NUIM HIDAYAT

Kartosoewirjo: Tokoh Islam yang Mengambil Jalan Keras

Perlawanan Kartosoewirjo bersemai ketika Indonesia mengikat perjanjian dengan Belanda. Perdana Menteri Amir Sjarifuddin menandatangani perjanjian di atas kapal perang USS Renville milik Amerika pada 17 Januari 1948. Salah satu butir kesepakatan Renville adalah penetapan garis Van Mook sebagai batas wilayah Indonesia dengan Belanda. Konsekuensinya semua tentara Indonesia harus keluar dari wilayah Jawa Barat yang dikuasai Belanda.

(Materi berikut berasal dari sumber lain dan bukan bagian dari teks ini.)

(* ===== verification/Glob.v ===== *)
(** Glob patterns for file paths, [enterprise/internal/paths/match.go]: a pattern
    is compiled to its parts, and a path is matched part by part with a bit
    vector of 64 bits.  The reference, [matches], says which lists of names a
    list of parts denotes.

    Patterns of one name that contain an asterisk are given to a third-party
    package: [wildmatch] is its answer. *)
From S2P Require Import Prelude GoStr GoLib GoMap.
#[local] Open Scope Z_scope.

Class WildMatch := { wildmatch : gostring -> gostring -> bool }.

Definition slash : Z := 47.

Inductive patternPart := anySubPath | exactMatch (name : gostring) | anyMatch | asteriskPattern (glob : gostring).

#[export] Instance patternPart_eq_dec : EqDecision patternPart.
Proof. solve_decision. Defined.

Definition is_anySubPath (p : patternPart) : bool := match p with anySubPath => true | _ => false end.

Record GlobPattern := MkGlob {
  isLiteral : bool; pattern : gostring; parts : list patternPart; size : nat; initialState : Z }.

(** [1<<k] as an [int64]. *)
Definition bit64 (k : nat) : Z := wrap64 (Z.shiftl 1 (Z.of_nat k)).
(** [(x>>k)&1 == 1]. *)
Definition has_bit (x : Z) (k : nat) : bool := Z.land (Z.shiftr x (Z.of_nat k)) 1 =? 1.

(** ** Compile *)

Definition compile_part (part : gostring) : option patternPart :=
  if gs_eqb part [] then None
  else if gs_eqb part (str "**") then Some anySubPath
  else if gs_eqb part (str "*") then Some anyMatch
  else if Contains part (str "*") then Some (asteriskPattern part)
  else Some (exactMatch part).

Definition is_exact (p : patternPart) : bool := match p with exactMatch _ => true | _ => false end.

Fixpoint compile_parts (names : list gostring) : option (list patternPart) :=
  match names with
  | [] => Some []
  | name :: names =>
      match compile_part name, compile_parts names with
      | Some p, Some ps => Some (p :: ps)
      | _, _ => None
      end
  end.

(** The loop over the parts at the start that are [**]. *)
Fixpoint initial_state (i : nat) (ps : list patternPart) (state : Z) : Z :=
  match ps with
  | anySubPath :: ps => initial_state (S i) ps (Z.lor state (bit64 (S i)))
  | _ => state
  end.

Kartosoewirjo kecewa. Bersama pasukan Sabillah dan Hizbullah, Karto menolak mengikuti jejak Divisi Siliwangi mundur ke Jawa Tengah. Dia bertekad tetap bertahan di Jawa Barat serta terus melawan Belanda.

Melihat ini, PM Mohammad Hatta kemudian menunjuk Mohammad Natsir sebagai penghubung pemerintah –yang saat itu berdomisili di Yogyakarta- dengan Karto. Hatta menganggap Natsir cukup kenal Karto. Selain sama-sama orang Masyumi, Natsir dan Karto beberapa kali berjumpa di rumah guru Natsir, A Hassan, tokoh Persatuan Islam, di Bandung.

Natsir dalam wawancara dengan Tempo, Desember 1989, menggambarkan hubungan Kartosoewirjo dengan pemerintah saat itu masih lumayan mesra. Berkali-kali Karto datang ke Yogyakarta minta bantuan makanan atau dana bagi pasukannya. “Bung Hatta memberikan bantuan supaya Kartosoewirjo bisa mendinginkan hati orang-orang Jawa Barat yang merasa ditinggalkan Republik,” kata Natsir.

Namun kemudian baku tembak antara pasukan Tentara Islam dan Tentara Nasional Indonesia tak terhindarkan. Kontak senjata pertama terjadi 25 Januari 1949 di Kampung Antralina, Ciawi Tasikmalaya. Pertempuran pecah akibat masing-masing pihak mengklaim diserang lawan. Sejak itu bara permusuhan Tentara Islam dan Tentara Nasional Indonesia terus menyala.

Bagi Kartosoewirjo kekosongan kekuasaan di Jawa Barat berarti peluang mendirikan Negara Islam. Puncaknya pada 7 Agustus 1949 di Desa Cisampah, Kecamatan Ciawiligar, Kawedanan Cisayong Tasikmalaya, Kartosowirjo mendeklarasikan Negara Islam Indonesia. Tanggal itu persis dengan keberangkatan Hatta ke Den Haag Belanda untuk menghadiri Konferensi Meja Bundar.

Berbagai upaya dilakukan pemerintah untuk menghentikan niat Kartosoewirjo mendeklarasikan Negara Islam Indonesia atau Darul Islam. Sebelum berangkat Hatta berpesan kepada Natsir agar berbicara dengan Kartosoewirjo.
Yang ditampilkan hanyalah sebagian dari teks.